Así, aunque el aborto es ilegal, en la práctica se puede realizar, no sin dificultad. La exigencia del asesoramiento previo es para muchas mujeres y asociaciones un requisito incómodo en el que sienten que tienen que justificar sus motivos como si se tratara de una especie de confesionario y donde en muchas ocasiones se sienten juzgadas, especialmente en los estados federados más conservadores, como Baviera.
A eso se suma encontrar un médico que quiera practicarlo —especialmente complicado en los estados del sur y del oeste—, y el coste (entre los 350 y los 600 euros), ya que los seguros médicos públicos solo se hacen cargo por cuestiones de salud o si ha sido fruto de violencia sexual. En los demás casos lo debe pagar la mujer, a excepción de si percibe un sueldo que no supere los 1.383 euros al mes.
Ante ese contexto, hace tres semanas, una comisión de expertos formada por 18 miembros a petición del Gobierno alemán recomendó acabar con esa situación y legalizar explícitamente los abortos durante las primeras 12 semanas. Aunque no se prevé que suceda a corto plazo, es un movimiento que abre la vía para el avance en derechos.
Y en esa misma línea, la Eurocámara se pronunció hace un mes con una resolución que reclama que el derecho al aborto “seguro y legal” se consagre como derecho fundamental de la Unión, insta a los Estados miembros a despenalizarlo por completo y a eliminar y combatir los obstáculos.
Fue aprobada por 336 votos a favor, 163 en contra y 39 abstenciones durante la penúltima sesión plenaria del Parlamento Europeo antes de su disolución de cara a las elecciones europeas de junio. Pero esa resolución, no vinculante y derivada de la decisión francesa de blindar el aborto en su Constitución, no es la primera, hubo otra hace dos años después de que el Tribunal Supremo de Estados Unidos revocara ese derecho constitucional en el caso Roe contra Wade.
Como entonces, es difícil que llegue a materializarse, porque para hacerlo hace falta la unanimidad de los Veintisiete, una unanimidad ahora inexistente y poco probable en el futuro más próximo. Aunque tiene un alto grado de simbolismo y marca un camino, hace falta algo más para evitar que siga habiendo mujeres que no pueden abortar, que no pueden hacerlo en condiciones de seguridad o que mueren por intentarlo.

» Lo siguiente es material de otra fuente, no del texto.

(** X25: a budget summary that returns has made one GET request with the
    two dates as its query and decoded every item the response yields: the
    budgets are as many as the items, in their order, each the decoding of
    its item. *)
Theorem get_budgets_decodes_every_item
    {core : Core} {validators : Validators} {mappings : Mappings}
    start_date end_date w budgets w' :
  get_budgets start_date end_date w = (Ok budgets, w') ->
  exists response_data items,
    _make_request "GET" (VList [VStr LUNCHMONEY_BUDGET])
      {| params := Some [("start_date", VDate start_date); ("end_date", VDate end_date)];
         payload := None; json := None |} w
    = (Ok response_data, w')
    /\ iter response_data = Ok items
    /\ Forall2 (fun item b => BudgetObject_of item = Ok b) items budgets.
Proof.
  unfold get_budgets, BudgetParamsGet_dict.
  destruct (_make_request "GET" (VList [VStr LUNCHMONEY_BUDGET]) _ w)
    as [[response_data|e] w1] eqn:Er; [|discriminate].
  intros [= Hc <-].
  destruct (iter response_data) as [items|e] eqn:Ei; simpl in Hc; [|discriminate].
  exists response_data, items. repeat split; try assumption.
  now apply comprehension_each.
Qed.

Lemma field_absent {A} (validate : value -> option A) (k : string) (item : dict) :
  dict_get k item = None \/ dict_get k item = Some VNone ->
  field validate k item = None.
Proof. unfold field. now intros [-> | ->]. Qed.

(** X26: an item of the summary that has no value (the key is missing, or
    holds [None]) for [category_name], [is_income], [exclude_from_budget],
    [exclude_from_totals] or [data] is rejected with pydantic's error,
    whatever the validators and the other keys. *)
Theorem budget_object_needs_its_required_fields
    {validators : Validators} {mappings : Mappings} (item : dict) (k : string) :
  In k ["category_name"; "is_income"; "exclude_from_budget"; "exclude_from_totals";
        "data"] ->
  dict_get k item = None \/ dict_get k item = Some VNone ->
  BudgetObject_of (VDict item) = Raise PydanticValidationError.
Proof.
  intros Hk Hv. unfold BudgetObject_of.
  destruct Hk as [<-|[<-|[<-|[<-|[<-|[]]]]]];
    rewrite (field_absent _ _ item Hv);
    repeat match goal with
           | |- context [match ?x with _ => _ end] =>
               match x with
               | field _ _ _ => destruct x
               | optional _ _ _ => destruct x
               end
           end; reflexivity.
Qed.

End BudgetsFacts.

(** ** The service: well-formed states *)

Module ServiceFacts.
Import Service.

Lemma mem_In i l : mem i l = true <-> In i l.
Proof.
  unfold mem. rewrite existsb_exists. split.
  - intros [x [Hx E]]. apply Z.eqb_eq in E. now subst.
  - intros H. exists i. split; [assumption|apply Z.eqb_refl].
Qed.

Lemma attach_id g ids t : id (attach g ids t) = id t.
Proof. unfold attach. now destruct (mem (id t) ids). Qed.

Lemma detach_id g t : id (detach g t) = id t.
Proof. unfold detach. now destruct (has_parent g t). Qed.

Lemma map_id_attach g ids l : map id (map (attach g ids) l) = map id l.
Proof. rewrite map_map. apply map_ext. intros t. apply attach_id. Qed.

Lemma map_id_detach g l : map id (map (detach g) l) = map id l.
Proof. rewrite map_map. apply map_ext. intros t. apply detach_id. Qed.

Lemma has_parent_true g t : has_parent g t = true <-> parent_id t = Some g.
Proof.
  unfold has_parent. destruct (parent_id t) as [p|]; [|split; discriminate].
  rewrite Z.eqb_eq. split; congruence.
Qed.

Lemma parentless_true t : parentless t = true <-> parent_id t = None.
Proof. unfold parentless. destruct (parent_id t); split; congruence. Qed.

(** *** Looking a transaction up by id *)

Lemma find_unique (l : list Transaction) t :
  NoDup (map id l) -> In t l -> find (fun x => (id x =? id t)%Z) l = Some t.
Proof.
  induction l as [|a l IH]; simpl; [tauto|].
  intros Hnd [->|Hin].
  - now rewrite Z.eqb_refl.
  - apply NoDup_cons_iff in Hnd as [Hna Hnd].
    destruct (Z.eqb_spec (id a) (id t)) as [E|E].
    + exfalso. apply Hna. rewrite E. now apply in_map.
    + now apply IH.
Qed.

Lemma lookup_some i s t : lookup i s = Some t -> In t (store s) /\ id t = i.
Proof.
  unfold lookup. intros H. apply find_some in H as [Hin E].
  apply Z.eqb_eq in E. now split.
Qed.

Lemma lookup_none i s t : lookup i s = None -> In t (store s) -> id t <> i.
Proof.
  unfold lookup. intros H Hin. apply (find_none _ _ H) in Hin.
  now apply Z.eqb_neq.
Qed.

Lemma lookup_in s t :
  NoDup (map id (store s)) -> In t (store s) -> lookup (id t) s = Some t.
Proof. apply find_unique. Qed.

(** Dropping stored transactions keeps the ids distinct. *)
Lemma distinct_ids_filter (keep : Transaction -> bool) (txs : list Transaction) :
  NoDup (map id txs) -> NoDup (map id (filter keep txs)).
Proof.
  induction txs as [|t txs IH]; simpl; [trivial|].
  intros Hnd. apply NoDup_cons_iff in Hnd as [Hfresh Hnd].
  specialize (IH Hnd). destruct (keep t); simpl; [|exact IH].
  constructor; [|exact IH]. intros Hin. apply Hfresh.
  apply in_map_iff in Hin as [x [E Hx]]. apply filter_In in Hx as [Hx _].
  rewrite <- E. now apply in_map.
Qed.

(** *** Requests the service accepts *)

Lemma groupable_spec s i :
  groupable s i = true ->
  exists t, lookup i s = Some t /\ is_group t = false /\ parent_id t = None.
Proof.
  unfold groupable. destruct (lookup i s) as [t|]; [|discriminate].
  intros H. apply andb_prop in H as [H1 H2]. exists t. repeat split.
  - now destruct (is_group t).
  - now apply parentless_true.
Qed.

Lemma rejected_false s ids :
  rejected s ids = false ->
  (2 <= List.length ids)%nat /\ forall i, In i ids -> groupable s i = true.
Proof.
  unfold rejected. intros H. apply orb_false_elim in H as [H1 H2].
  apply Nat.ltb_ge in H1. apply negb_false_iff in H2.
  split; [assumption|]. now apply forallb_forall.
Qed.

Lemma rejected_few s ids : (List.length ids < 2)%nat -> rejected s ids = true.
Proof.
  intros H. unfold rejected. apply Nat.ltb_lt in H. now rewrite H.
Qed.

Section Facts.
Context {policy : Policy}.

Lemma new_group_id s ids : id (new_group s ids) = next_id s.
Proof. unfold new_group. now destruct (describe _) as [[d p] st]. Qed.

Lemma new_group_parent s ids : parent_id (new_group s ids) = None.
Proof. unfold new_group. now destruct (describe _) as [[d p] st]. Qed.

Lemma new_group_is_group s ids : is_group (new_group s ids) = true.
Proof. unfold new_group. now destruct (describe _) as [[d p] st]. Qed.

Lemma new_group_children s ids : children (new_group s ids) = ids.
Proof. unfold new_group. now destruct (describe _) as [[d p] st]. Qed.

Lemma new_group_amount s ids :
  amount (new_group s ids) = snd (total s (named ids (store s))).
Proof. unfold new_group. now destruct (describe _) as [[d p] st]. Qed.

Lemma new_group_currency s ids :
  currency (new_group s ids) = fst (total s (named ids (store s))).
Proof. unfold new_group. now destruct (describe _) as [[d p] st]. Qed.

(** A transaction an accepted request names is an ungrouped leaf. *)
Lemma named_is_leaf s ids t :
  wf s -> rejected s ids = false -> In t (store s) -> mem (id t) ids = true ->
  is_group t = false /\ parent_id t = None.
Proof.
  intros Hwf Hacc Ht Hm. apply rejected_false in Hacc as [_ Hgr].
  apply mem_In in Hm. destruct (groupable_spec _ _ (Hgr _ Hm)) as [t' [Hl Hleaf]].
  rewrite (lookup_in s t (wf_distinct s Hwf) Ht) in Hl. now injection Hl as <-.
Qed.

(** Grouping keeps a state well formed. *)
Lemma wf_grouped s ids : wf s -> rejected s ids = false -> wf (grouped s ids).
Proof.
  intros Hwf Hacc. pose proof (named_is_leaf s ids) as Hleaf.
  specialize (fun t => Hleaf t Hwf Hacc).
  destruct Hwf as [Hd Hb Hpb Hgt Hch].
  constructor; simpl.
  - rewrite map_app, map_id_attach. simpl.
    apply NoDup_app; [assumption|repeat constructor; simpl; tauto|].
    intros a Ha [<-|[]]. apply in_map_iff in Ha as [t [E Ht]].
    specialize (Hb t Ht). rewrite new_group_id in E. lia.
  - intros t Ht. apply in_app_iff in Ht as [Ht|[<-|[]]].
    + apply in_map_iff in Ht as [t0 [<- Ht0]]. rewrite attach_id.
      specialize (Hb _ Ht0). lia.
    + rewrite new_group_id. lia.
  - intros t g Ht Hp. apply in_app_iff in Ht as [Ht|[<-|[]]].
    + apply in_map_iff in Ht as [t0 [<- Ht0]]. unfold attach in Hp.
      destruct (mem (id t0) ids).
      * simpl in Hp. injection Hp as <-. lia.
      * specialize (Hpb _ _ Ht0 Hp). lia.
    + rewrite new_group_parent in Hp. discriminate.
  - intros p Hp Hg. apply in_app_iff in Hp as [Hp|[<-|[]]].
    + apply in_map_iff in Hp as [t0 [<- Ht0]]. unfold attach in *.
      destruct (mem (id t0) ids) eqn:Hm.
      * destruct (Hleaf _ Ht0 Hm) as [Hg0 _]. simpl in Hg. congruence.
      * now apply Hgt.
    + apply new_group_parent.
  - intros p c Hp Hg Hc. apply in_app_iff in Hp as [Hp|[<-|[]]].
    + apply in_map_iff in Hp as [t0 [<- Ht0]].
      assert (E0 : attach (next_id s) ids t0 = t0).
      { unfold attach in *. destruct (mem (id t0) ids) eqn:Hm; [|reflexivity].
        destruct (Hleaf _ Ht0 Hm) as [Hg0 _]. simpl in Hg. congruence. }
      rewrite E0 in *.
      destruct (Hch t0 c Ht0 Hg Hc) as [t1 [Ht1 [E1 P1]]].
      exists t1. split; [|now split].
      apply in_app_iff. left. apply in_map_iff. exists t1. split; [|assumption].
      unfold attach. destruct (mem (id t1) ids) eqn:Hm; [|reflexivity].
      destruct (Hleaf _ Ht1 Hm) as [_ Hp1]. congruence.
    + rewrite new_group_children in Hc. rewrite new_group_id.
      apply rejected_false in Hacc as [_ Hgr].
      destruct (groupable_spec _ _ (Hgr _ Hc)) as [t1 [Hl _]].
      apply lookup_some in Hl as [Ht1 E1].
      exists (attach (next_id s) ids t1). split; [|split].
      * apply in_app_iff. left. now apply in_map.
      * now rewrite attach_id.
      * unfold attach. rewrite E1. apply mem_In in Hc. now rewrite Hc.
Qed.
(** * dustcast: the caching core and the computation pipeline of [app.py]

    A shallow embedding of [SmartCache], [cached_operation] and
    [TashkentDustAnalyzer], followed by the properties the specification
    states about them.

    Conventions of the embedding.
    - Python values are the inductive type [pyval]; a [dict] is an
      association list in insertion order, as CPython keeps it.
    - Python floats are idealised as exact rationals ([Q]).
    - The process state (clock, the two cache directories, the counters of
      the global [cache] object, the random generator) is the record
      [world]; code is written in the state-and-exception monad [M].
      An exception keeps the state changes made before it, as in Python.
    - [exn] stands for instances of subclasses of [Exception], which is
      what every [except Exception] clause of the source catches.
    - Library functions that the repository only calls ([str], [md5],
      [os.path.getsize], [round], [numpy.sin], [strftime], ...) are the
      fields of the class [Builtins]. *)

From Stdlib Require Import QArith Lqa Qminmax Permutation Sorted OrderedTypeEx.
From stdpp Require Import gmap strings pretty list fin_maps.

Local Open Scope Z_scope.

(** ** Python values *)

#[warnings="-register-all"]
Inductive pyval : Type :=
| VNone
| VBool (b : bool)
| VInt (z : Z)
| VFloat (q : Q)
| VStr (s : string)
| VList (l : list pyval)
| VTuple (l : list pyval)
| VDict (d : list (string * pyval))
| VOpaque (descr : string).
(** [VOpaque] is any object that [pickle] refuses: a lambda, an open handle,
    a proxy of the remote session. *)

Definition pydict := list (string * pyval).

(** [type(v).__name__] *)
Definition type_name (v : pyval) : string :=
  match v with
  | VNone => "NoneType"
  | VBool _ => "bool"
  | VInt _ => "int"
  | VFloat _ => "float"
  | VStr _ => "str"
  | VList _ => "list"
  | VTuple _ => "tuple"
  | VDict _ => "dict"
  | VOpaque _ => "object"
  end.

Fixpoint picklable (v : pyval) : bool :=
  match v with
  | VOpaque _ => false
  | VList l => forallb picklable l
  | VTuple l => forallb picklable l
  | VDict d => forallb (fun kv => picklable (snd kv)) d
  | _ => true
  end.

(** [v is not None] *)
Definition is_not_None (v : pyval) : bool :=
  match v with VNone => false | _ => true end.

(** *** Dictionaries

    [d[k] = v] replaces the value of an existing key in place and appends a
    new key at the end. *)

Fixpoint dict_get (k : string) (d : pydict) : option pyval :=
  match d with
  | [] => None
  | (k', v) :: d' => if String.eqb k k' then Some v else dict_get k d'
  end.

Ida Katariina Haapea, una de las coordinadoras de My Voice, My Choice en Finlandia, dijo el pasado lunes que el millón de firmas que necesitan no es solo “para evitar” y “hacer retroceder” al propio “retroceso”, sino que es una cuestión de “solidaridad europea” porque “nadie está a salvo de que sus derechos fundamentales más básicos estén en peligro”, como lo están ahora los de millones de mujeres.